Student Life and Campus Experience:
The university provides a vibrant campus experience with a range of facilities and activities for students. These include:
Accommodation:
The university offers a variety of accommodation options, including on-campus residences and private apartments.Sports Centre:
Students can stay active and healthy by joining the university's sports centre, which offers a wide range of activities.Clubs and Societies:
Students can join a variety of clubs and societies to meet new people and pursue their interests.Library:
The university library provides students with access to a wide range of resources, including books, journals, and online databases.Cafe and Dining:
The campus has several cafes and dining options for students to enjoy.Key Reasons to Study There:
Practical Learning:
The university emphasizes practical learning, with many programs incorporating hands-on experience and industry placements.Industry Connections:
The university has strong ties to industry, providing students with opportunities for internships, placements, and networking.Location:
The university is located in Salford, a vibrant city with easy access to Manchester city centre.Modern Facilities:
The university has invested in modern facilities, including a state-of-the-art sports centre and a new library.Other:
The university offers a variety of student support services, including academic advising, career counseling, and mental health support.

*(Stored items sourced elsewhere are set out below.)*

(** * Kerala Bio-Circular Carbon Challenge: the daily dispatch solver and the
      simulation engine

    A shallow embedding of
      - [src/src/data.py]       (DataManager, STP, Farm),
      - [src/src/simulator.py]  (BiosolidSimulator, Action, DailyResult),
      - [src/algorithm_code/corrected_solver.py] (CorrectedSolver),
      - the day loop of [src/algorithm_code/run.py],
    and the properties of the specification proved about it.

    Modelling conventions.
      - Python floats are exact rationals ([Q]); infinities and NaN are
        outside the model.  The literals 0.8, 0.9, 1.37 are the rationals
        8/10, 9/10, 137/100.  Where the rounding of a float operation can
        decide a test, the code is given a second time with every operation
        rounded ([Rounded]); the exact definitions are its instance at the
        identity.
      - A Python exception is a value of [exn]; a function that can raise
        returns a [result].
      - A [dict] is an association list in insertion order with one entry per
        key ([dict_set] keeps it so).
      - A pandas frame with a [date] column is the list of its dates and the
        dict of its other columns; a cell a short column does not have
        reads 0.
      - The great-circle distance of utils.py is a parameter of start-up.
      - The plant store ([dm.stps], the only objects whose attributes are
        assigned after start-up) is passed explicitly: [run_day] returns the
        new [DataManager]; [solve_day] is a reader of the store, which
        [Stateful] justifies: there the solver runs on the store step by
        step and returns it. *)

From Stdlib Require Import QArith Qminmax Qround Lqa Lia ZArith List String Bool.
From Stdlib Require Import Permutation Sorted.
Import ListNotations.
Open Scope Q_scope.

(** ** Python values and exceptions *)

Inductive exn : Type :=
| KeyError (key : string)
| ZeroDivisionError.

Inductive result (A : Type) : Type :=
| Ok (a : A)
| Raise (e : exn).
Arguments Ok {A} a.
Arguments Raise {A} e.

Definition bind {A B : Type} (m : result A) (f : A -> result B) : result B :=
  match m with
  | Ok a => f a
  | Raise e => Raise e
  end.

Notation "x <- m ;; k" := (bind m (fun x => k))
  (at level 61, m at next level, right associativity).
Notation "' pat <- m ;; k" := (bind m (fun x => match x with pat => k end))
  (at level 61, pat pattern, m at next level, right associativity).

(** [a < b] on floats. *)
Definition Qltb (a b : Q) : bool := negb (Qle_bool b a).

(** [max(a, b)]: the first argument unless the second is larger. *)
Definition py_max (a b : Q) : Q := if Qltb a b then b else a.

(** [min(a, b)]: the first argument unless the second is smaller. *)
Definition py_min (a b : Q) : Q := if Qltb b a then b else a.

(** [a / b]: raises ZeroDivisionError on a zero divisor. *)
Definition py_div (a b : Q) : result Q :=
  if Qeq_bool b 0 then Raise ZeroDivisionError else Ok (a / b).

(** [math.ceil(x)]. *)
Definition py_ceil (x : Q) : Q := inject_Z (Qceiling x).

(** [sum(l)]. *)
Definition py_sum (l : list Q) : Q := fold_left Qplus l 0.

(** ** Dictionaries *)

Definition dict (V : Type) : Type := list (string * V).

Fixpoint dict_get {V : Type} (d : dict V) (k : string) : option V :=
  match d with
  | [] => None
  | (k', v) :: d' => if String.eqb k' k then Some v else dict_get d' k
  end.

(** [d[k]] *)
Definition dict_index {V : Type} (d : dict V) (k : string) : result V :=
  match dict_get d k with
  | Some v => Ok v
  | None => Raise (KeyError k)
  end.

(** [d.get(k, dflt)] *)
Definition dict_get_default {V : Type} (d : dict V) (k : string) (dflt : V) : V :=
  match dict_get d k with
  | Some v => v
  | None => dflt
  end.

(** [d[k] = v]: overwrites in place, or appends a new key at the end. *)
Fixpoint dict_set {V : Type} (d : dict V) (k : string) (v : V) : dict V :=
  match d with
  | [] => [(k, v)]
  | (k', v') :: d' =>
      if String.eqb k' k then (k', v) :: d' else (k', v') :: dict_set d' k v
  end.

Definition keys {V : Type} (d : dict V) : list string := map fst d.
Definition values {V : Type} (d : dict V) : list V := map snd d.

(** [k in s] for the visited set. *)
Definition mem (k : string) (s : list string) : bool :=
  existsb (String.eqb k) s.

(** ** data.py *)

Record Farm : Type := mkFarm {
  farm_ident : string;
  zone : string;
  area_ha : Q;
  farm_lat : Q;
  farm_lon : Q;
  distances : dict Q
}.

Record STP : Type := mkSTP {
  stp_ident : string;
  daily_output : Q;
  max_storage : Q;
  stp_lat : Q;
  stp_lon : Q;
  current_storage : Q
}.

(** The constants of config.json that the simulator reads. *)
Record Config : Type := mkConfig {
  truck_capacity_tons : Q;
  diesel_emission_factor_kg_co2_per_km : Q;
  nitrogen_content_kg_per_ton_biosolid : Q;
  synthetic_n_offset_credit_kg_co2_per_kg_n : Q;
  soil_organic_carbon_gain_kg_co2_per_kg_biosolid : Q;
  leaching_penalty_kg_co2_per_kg_excess_n : Q;
  application_buffer_percent : Q;
  rain_lock_threshold_mm : Q;
  stp_overflow_penalty_kg_co2_per_ton : Q;
  forecast_window_days : nat;
  haversine_earth_radius_km : Q
}.

(** A frame read from a CSV file with a [date] column: the dates, and the
    other columns by name.  The [date] column is no entry of [df_cols], so
    indexing the frame with the name "date" is outside the model. *)
Record DataFrame : Type := mkDataFrame {
  df_date : list string;
  df_cols : dict (list Q)
}.

Record DataManager : Type := mkDataManager {
  config : Config;
  stps : dict STP;
  farms : dict Farm;
  weather_df : DataFrame;
  n_demand_df : DataFrame
}.

(** The rows of stp_registry.csv and farm_locations.csv. *)
Record StpRow : Type := mkStpRow {
  row_stp_id : string;
  daily_output_tons : Q;
  storage_max_tons : Q;
  row_stp_lat : Q;
  row_stp_lon : Q
}.

Record FarmRow : Type := mkFarmRow {
  row_farm_id : string;
  row_zone : string;
  row_area_ha : Q;
  row_farm_lat : Q;
  row_farm_lon : Q
}.

(** [DataManager.__init__] and [_initialize_objects] (lines 29-73).  The
    great-circle distance of utils.py is built from sines, cosines and a
    square root of floats; the model takes it as a function
    [haversine_distance lat1 lon1 lat2 lon2 earth_radius_km]. *)
Section Initialize.
Variable haversine_distance : Q -> Q -> Q -> Q -> Q -> Q.

Definition initialize_stps (stp_df : list StpRow) : dict STP :=
  fold_left
    (fun stps row =>
       dict_set stps (row_stp_id row)
         (mkSTP (row_stp_id row) (daily_output_tons row) (storage_max_tons row)
                (row_stp_lat row) (row_stp_lon row) 0))
    stp_df [].

(** Lines 69-71: the distances of a farm at [(lat, lon)] to every plant. *)
Definition initialize_distances (radius : Q) (stps : dict STP) (lat lon : Q) : dict Q :=
  fold_left
    (fun distances item =>
       dict_set distances (fst item)
         (haversine_distance (stp_lat (snd item)) (stp_lon (snd item)) lat lon radius))
    stps [].

Definition initialize_farms (radius : Q) (stps : dict STP) (farm_df : list FarmRow)
    : dict Farm :=
  fold_left
    (fun farms row =>
       dict_set farms (row_farm_id row)
         (mkFarm (row_farm_id row) (row_zone row) (row_area_ha row)
                 (row_farm_lat row) (row_farm_lon row)
                 (initialize_distances radius stps (row_farm_lat row)
                    (row_farm_lon row))))
    farm_df [].

Definition initialize (cfg : Config) (stp_df : list StpRow) (farm_df : list FarmRow)
    (weather n_demand : DataFrame) : DataManager :=
  let stps := initialize_stps stp_df in
  mkDataManager cfg stps
    (initialize_farms (haversine_earth_radius_km cfg) stps farm_df)
    weather n_demand.
End Initialize.

(** Position of the first row whose date is [date]:
    [df[df['date'] == date].index[0]]. *)
Fixpoint index_of (date : string) (l : list string) : option nat :=
  match l with
  | [] => None
  | d :: l' =>
      if String.eqb d date then Some O
      else match index_of date l' with
           | Some i => Some (S i)
           | None => None
           end
  end.

Definition get_weather_forecast (dm : DataManager) (date zone : string)
    (lookahead_days : nat) : result (list Q) :=
  match index_of date (df_date (weather_df dm)) with
  | Some start_idx =>
      col <- dict_index (df_cols (weather_df dm)) zone ;;
      let rainfall := firstn lookahead_days (skipn start_idx col) in
      Ok (rainfall ++ repeat 0 (lookahead_days - List.length rainfall))
  | None => Ok (repeat 0 lookahead_days)
  end.

Definition get_daily_demand_per_ha (dm : DataManager) (date : string) : dict Q :=
  match index_of date (df_date (n_demand_df dm)) with
  | Some i => map (fun c => (fst c, nth i (snd c) 0)) (df_cols (n_demand_df dm))
  | None => []
  end.

(** ** simulator.py *)

Record Action : Type := mkAction {
  stp_id : string;
  farm_id : string;
  amount_tons : Q
}.

Record DailyResult : Type := mkDailyResult {
  date_of : string;
  credits : Q;
  emissions : Q;
  penalties : Q;
  net_score : Q;
  delivered_tons : Q;
  overflow_tons : Q;
  banned_actions : nat
}.

(** Python's stable [sorted(l, key=key, reverse=True)]: descending by key,
    equal keys in their original order. *)
Section Sorting.
Context {A : Type}.
Variable key : A -> Q.

Fixpoint insert_desc (x : A) (l : list A) : list A :=
  match l with
  | [] => [x]
  | y :: l' => if Qltb (key x) (key y) then y :: insert_desc x l' else x :: y :: l'
  end.

Definition sorted_desc (l : list A) : list A := fold_right insert_desc [] l.

(** [a] may stand before [b] in a list sorted by descending key. *)
Definition desc (a b : A) : Prop := key b <= key a.
End Sorting.

(** A loop whose body can raise. *)
Fixpoint foldM {A B : Type} (f : A -> B -> result A) (l : list B) (a : A) : result A :=
  match l with
  | [] => Ok a
  | b :: l' => a' <- f a b ;; foldM f l' a'
  end.

Module BiosolidSimulator.

(** The constants [__init__] copies out of the config. *)
Definition truck_capacity (dm : DataManager) : Q := truck_capacity_tons (config dm).
Definition emission_factor (dm : DataManager) : Q :=
  diesel_emission_factor_kg_co2_per_km (config dm).
Definition n_content (dm : DataManager) : Q :=
  nitrogen_content_kg_per_ton_biosolid (config dm).
Definition synthetic_credit (dm : DataManager) : Q :=
  synthetic_n_offset_credit_kg_co2_per_kg_n (config dm).
Definition soil_credit (dm : DataManager) : Q :=
  soil_organic_carbon_gain_kg_co2_per_kg_biosolid (config dm).
Definition leaching_penalty (dm : DataManager) : Q :=
  leaching_penalty_kg_co2_per_kg_excess_n (config dm).
Definition buffer_percent (dm : DataManager) : Q :=
  application_buffer_percent (config dm) / 100.
Definition rain_threshold (dm : DataManager) : Q := rain_lock_threshold_mm (config dm).
Definition overflow_penalty (dm : DataManager) : Q :=
  stp_overflow_penalty_kg_co2_per_ton (config dm).
Definition forecast_window (dm : DataManager) : nat := forecast_window_days (config dm).

Definition is_rain_locked (dm : DataManager) (date zone : string) : result bool :=
  forecast <- get_weather_forecast dm date zone (forecast_window dm) ;;
  Ok (Qltb (rain_threshold dm) (py_sum forecast)).

(** The local variables of [run_day]. *)
Record Tally : Type := mkTally {
  daily_credits : Q;
  daily_emissions : Q;
  daily_penalties : Q;
  daily_delivered : Q;
  daily_overflow : Q;
  banned_count : nat;
  farm_deliveries : dict Q;
  stp_dispatches : dict Q
}.

Definition tally0 : Tally := mkTally 0 0 0 0 0 O [] [].

(** Body of the loop over the actions (lines 72-114). *)
Definition process_action (dm : DataManager) (date : string) (t : Tally)
    (action : Action) : result Tally :=
  farm <- dict_index (farms dm) (farm_id action) ;;
  stp <- dict_index (stps dm) (stp_id action) ;;
  locked <- is_rain_locked dm date (zone farm) ;;
  if locked then
    distance <- dict_index (distances farm) (stp_id action) ;;
    load <- py_div (amount_tons action) (truck_capacity dm) ;;
    let trucks_needed := py_ceil load in
    Ok (mkTally
          (daily_credits t)
          (daily_emissions t + (distance * trucks_needed) * emission_factor dm)
          (daily_penalties t + amount_tons action * overflow_penalty dm)
          (daily_delivered t)
          (daily_overflow t)
          (S (banned_count t))
          (farm_deliveries t)
          (dict_set (stp_dispatches t) (stp_id action)
             (dict_get_default (stp_dispatches t) (stp_id action) 0 + amount_tons action)))
  else
    distance <- dict_index (distances farm) (stp_id action) ;;
    load <- py_div (amount_tons action) (truck_capacity dm) ;;
    let trucks_needed := py_ceil load in
    Ok (mkTally
          (daily_credits t)
          (daily_emissions t + (distance * trucks_needed) * emission_factor dm)
          (daily_penalties t)
          (daily_delivered t + amount_tons action)
          (daily_overflow t)
          (banned_count t)
          (dict_set (farm_deliveries t) (farm_id action)
             (dict_get_default (farm_deliveries t) (farm_id action) 0 + amount_tons action))
          (dict_set (stp_dispatches t) (stp_id action)
             (dict_get_default (stp_dispatches t) (stp_id action) 0 + amount_tons action))).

It also has a strong commitment to research, with a focus on areas such as energy, healthcare, and technology.
Entry Requirements:
A-level:
- C or above in Maths
Alternative Entry Requirements:
Salford Alternative Entry Scheme (SAES):
This scheme is available for students who may not meet the standard entry requirements, but who can demonstrate their ability to successfully pursue the course through:
- Review of prior learning.
- Formal testing.
Language Proficiency Requirements:
All courses are taught and assessed in English. If English is not your first language, you must achieve the following minimum English proficiency scores:
IELTS:
6.0 (no element below 5.5) The University also accepts a wide range of equivalent qualifications.